The Lost Goddess by Tom Knox, Viking Adult, February 2012

...needed better editing

SPOILERS
This thriller has two plot lines that come together in the end. In the first, an archeologist, Julia Kerrigan working in a French cave discovers ancient skulls that have had crude brain surgery performed prior to death. She shares the discovery with the group leader and soon enough he is dead at the hand of a mysterious Asian woman. Her mentor is also killed soon after in a particularly violent manner. Kerrigan makes the connection with a similar discovery in Cambodia and for inexplicable reasons (other than to advance the plot) follows the mystery to Cambodia with a scary stop in one of the Russian republics. In Southeast Asia a photojournalist, Jake Thurby takes an assignment to uncover the mysteries of the Plain of Jars in Cambodia. He accompanies a beautiful Cambodian lawyer trying to uncover truths about the origins of the genocide of the Pol Pot era in Cambodia. Thurby and the lawyer find living evidence of Cambodians who had brain surgery performed in an attempt to produce an evil race of warriors without conscience. Let me stop right now with the plot summary because it will only sound more farfetched. Suffice to say that the two storylines come together, the principals make some poor choices, both government officials and bad guys end up in pursuit and a unique ending is provided.
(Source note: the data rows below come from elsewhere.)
(** * sepa_app: the bulk ingestion pipeline of [app/services/importador.py]

    A shallow embedding of the importer (row validation, merchant upsert,
    staged bulk load, compaction, orchestration) and of the cron entry point
    [scripts/descargar_e_importar.py], followed by the properties of the
    specification that were checked against it; then the readers of the
    tables, the search of [app/models/buscador.py] and the key check and
    product endpoint of [app/api.py], with properties of their own.

    Conventions of the embedding.
    - Text is a [string] whose characters are the code points 0..255; the
      predicates below ([isspace], [lower], the digits) are Python's on that
      range.  Cells never hold code point 0.
    - A Python [int] is a [Z].  A Python [float] is kept as the exact value
      of the literal it was parsed from ([pyfloat]); rounding to binary64 is
      not represented.  It is the identity on literals of at most 15
      significant digits within the range of doubles.  The limit on the
      number of digits [int()] accepts in recent interpreters is not
      represented either.
    - A csv file is given by the records [csv.reader] yields for it; a
      file that stops decoding part of the way is given by the records
      yielded before the error.
    - A table is the list of its rows in heap order.
    - A raised exception is an [Exc] result; a connection carries the
      committed tables, the tables of the open transaction and the flag of
      an aborted transaction.
    - The server accepts the statements of the importer as far as its
      own rules go (an aborted transaction, an [INTEGER] or [NUMERIC]
      out of range): the role of the connection may create, truncate and
      index the tables and set [session_replication_role], the sequence
      behind [productos.id] is not exhausted and the indexed texts fit an
      index entry.
    - Of what is printed only the phase banners, the two error lines of
      [procesar_zip_sepa] and the closing summary are kept.  Of the scratch
      directories only the removal that ends the run is represented, by
      whether it raises; the download itself is not represented. *)

From Stdlib Require Import ZArith Ascii String List Bool Lia.
From stdpp Require Import base tactics option list gmap strings sorting lexico pretty.

Local Open Scope string_scope.
Local Open Scope Z_scope.

(** ** Python text primitives *)

Module Py.

Definition ord (c : ascii) : Z := Z.of_N (N_of_ascii c).

Definition entre (a b n : Z) : bool := (a <=? n) && (n <=? b).

(** [str.isspace] on one character: used by [str.strip]. *)
Definition isspace (c : ascii) : bool :=
  let n := ord c in
  entre 9 13 n || entre 28 32 n || (n =? 133) || (n =? 160).
(** * E-commerce user behaviour dashboard: RFM aggregation and segmentation

    A shallow embedding of [Ecommerce_User_Behavior_Analysis_Dashboard.py].

    The script is a straight-line Streamlit program.  Its data frames are
    modelled as lists of records, [groupby] as a one-pass insertion into a
    key-sorted list of non-empty groups, and the top level as a program in a
    small monad that appends rendered elements to the page and may raise the
    exceptions of the library calls it makes.

    Conventions.
    - An [int32]/[int64] column is a [Z]; a timestamp is its epoch second
      (the loader reads seconds and [pd.to_datetime(..., unit='s')] keeps
      them).
    - The arithmetic of the [float64] columns is a parameter of the model
      (class [Arith]), with two instances: IEEE binary64, which is what the
      script computes with, and exact rationals, in which the algebraic laws
      hold.
    - [NaT] (the maximum of an empty datetime series) is [None].
    - The k-means iterations of [sklearn] are a parameter of the model, a
      function of the number of clusters, the random generator and the
      data; the state of numpy's process-wide generator is an input of a
      run. *)

From Stdlib Require Import ZArith QArith Qround String List Bool.
From Stdlib Require Import Permutation Sorted Lia Lqa Floats Uint63.
Import ListNotations.

(* Decimal float literals stand for the nearest binary64 value, as in Python. *)
Set Warnings "-inexact-float".

Local Open Scope Z_scope.

(** ** Arithmetic of the float columns *)

Class Arith (F : Type) := {
  of_int : Z -> F;
  fadd : F -> F -> F;
  fsub : F -> F -> F;
  fmul : F -> F -> F;
  fdiv : F -> F -> F;
  fltb : F -> F -> bool;
  frint : F -> F
}.

Declare Scope arith_scope.
Delimit Scope arith_scope with arith.
Infix "+" := fadd : arith_scope.
Infix "-" := fsub : arith_scope.
Infix "*" := fmul : arith_scope.
Infix "/" := fdiv : arith_scope.

(** [numpy.nanmin] and [numpy.nanmax] of two values (there is no NaN in the
    columns of the script). *)
Definition fmin {F} `{Arith F} (a b : F) : F := if fltb b a then b else a.
Definition fmax {F} `{Arith F} (a b : F) : F := if fltb a b then b else a.

(** *** Exact rationals *)

Definition Qltb (a b : Q) : bool := negb (Qle_bool b a).

(** Round half to even, as [numpy.rint]. *)
Definition Qrint (x : Q) : Z :=
  let f := Qfloor x in
  match ((x - inject_Z f) ?= (1 # 2))%Q with
  | Lt => f
  | Gt => f + 1
  | Eq => if Z.even f then f else f + 1
  end.

#[export] Instance Exact : Arith Q := {|
  of_int := inject_Z;
  fadd := Qplus;
  fsub := Qminus;
  fmul := Qmult;
  fdiv := Qdiv;
  fltb := Qltb;
  frint := fun x => inject_Z (Qrint x)
|}.

(** The sum of a list of rationals. *)
Definition Qsum (xs : list Q) : Q := fold_right Qplus 0%Q xs.

(** *** IEEE binary64 *)

(** Conversion of an integer below 2^63 in absolute value, as the script's
    counts and day numbers are. *)
Definition float_of_Z (z : Z) : float :=
  match z with
  | Z0 => 0%float
  | Zpos _ => PrimFloat.of_uint63 (Uint63.of_Z z)
  | Zneg p => (- PrimFloat.of_uint63 (Uint63.of_Z (Zpos p)))%float
  end.

(** Rounding to an integer in the current (nearest-even) mode, for values
    below 2^51 in absolute value. *)
Definition float_rint (x : float) : float :=
  if PrimFloat.ltb x 0%float
  then ((x - 0x1p+52) + 0x1p+52)%float
  else ((x + 0x1p+52) - 0x1p+52)%float.

#[export] Instance Binary64 : Arith float := {|
  of_int := float_of_Z;
  fadd := PrimFloat.add;
  fsub := PrimFloat.sub;
  fmul := PrimFloat.mul;
  fdiv := PrimFloat.div;
  fltb := PrimFloat.ltb;
  frint := float_rint
|}.

(** ** Data model *)

(** One row of the input file (lines 29-37 of the script). *)
Record BehaviorRecord := mkBehavior {
  user_id : Z;
  item_id : Z;
  item_category : Z;
  behavior_type : string;
  timestamp : Z
}.

Definition DataFrame := list BehaviorRecord.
First off let me say that fantasy thriller is not a genre I read much of so I am probably not the best person to review this. It is a well written story with some unique parts. The storyline deals with two famous archeological finds – the Plain of Jars in Cambodia and the Hands of Gargas in France – that are far from well trod ground in thriller land. The characters are forever deciding to linger somewhere just a moment too long and have about six close escapes from the pursuers; to me it got to be quite annoying. The end of the story was a way too long with dumps of sociology and religious radicalism that went on for pages. I think this book could have been quite good with better editing - the plot line was unique, the writing quite competent, but the character development was lacking and the denouement way too long. Don’t think I’ll read another by this author.


I read a copy of this book provided by the publisher.

3 comments:

Zibilee said...

This one sounds a bit weird, and I like the descriptor you used when you called it far-fetched. I am pretty sure that I wouldn't read this one, but I am wondering if it would be something that my son would like. Very nice review today. I enjoyed reading it and getting your opinion.

Kathy said...

Heather, send me your address at kathleenglackinATgmailDOTcom and I'll be happy to mail this book to you. Kathy

Julie @ Knitting and Sundries said...

I've had many books with promise ruined by bad editing .. some that I couldn't even finish because of it, so I understand your pain.